** WHAT YOU SHOULD DO **
Set out exactly, and with nothing added, the line containing "po_before : ITree.consumed" and every line after it through the final line of the data.

** RECORD EXTRACTS **

Lemma all_ready : eventually (fun n => Forall (ready n) (bindings (objects sp))).
Proof using Hask Hopt Hplaced Hwidth. apply eventually_forall. intros x Hx. by apply object_ready, Hplaced. Qed.

Lemma before_never l1 x l2 :
  bindings (objects sp) = l1 ++ x :: l2 -> always (fun a => address x.1 <= a) ->
  forall y, y ∈ l1 -> never (points_into y.1).
Proof.
  intros E Ha y Hy a Hr Py. specialize (Ha a Hr). cbv beta in Ha. destruct Hmap as [Hb _]. unfold ITree.bst in Hb. rewrite E in Hb.
  pose proof (sorted_split _ _ y x Hb Hy ltac:(left)) as Hlt.
  pose proof (Hdisjoint y x) as Hd. rewrite E in Hd. unfold points_into in Py.
  specialize (Hd ltac:(set_solver) ltac:(set_solver) Hlt). lia.
Qed.

Lemma after_never l1 x l2 :
  bindings (objects sp) = l1 ++ x :: l2 -> always (fun a => a < address x.1) ->
  forall y, y ∈ x :: l2 -> never (points_into y.1).
Proof.
  intros E Ha y Hy a Hr [Py _]. specialize (Ha a Hr). cbv beta in Ha. destruct Hmap as [Hb _]. unfold ITree.bst in Hb. rewrite E in Hb.
  apply elem_of_cons in Hy as [->|Hy]; [lia|].
  replace (l1 ++ x :: l2) with ((l1 ++ [x]) ++ l2) in Hb by (by rewrite <- app_assoc).
  pose proof (sorted_split _ _ x y Hb ltac:(set_solver) Hy). lia.
Qed.

(** ** One object *)

Definition found (x : ObjectPair) : Prop := x ∈ bindings (objects sp) /\ ~ never (points_into x.1).

(** An iterator, with what is before and after it. *)
Record position (it : ITree.iterator) (l1 l2 : list ObjectPair) : Prop := {
  po_ok : ITree.iter_ok (objects sp) it;
  po_before : ITree.consumed null_pair (objects sp) (ITree.elts (ITree.it_stack it)) = l1;
  po_after : ITree.remaining null_pair (ITree.elts (ITree.it_stack it)) = l2
}.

** ANSWER FOR THIS EXERCISE **
  po_before : ITree.consumed null_pair (objects sp) (ITree.elts (ITree.it_stack it)) = l1;
  po_after : ITree.remaining null_pair (ITree.elts (ITree.it_stack it)) = l2
}.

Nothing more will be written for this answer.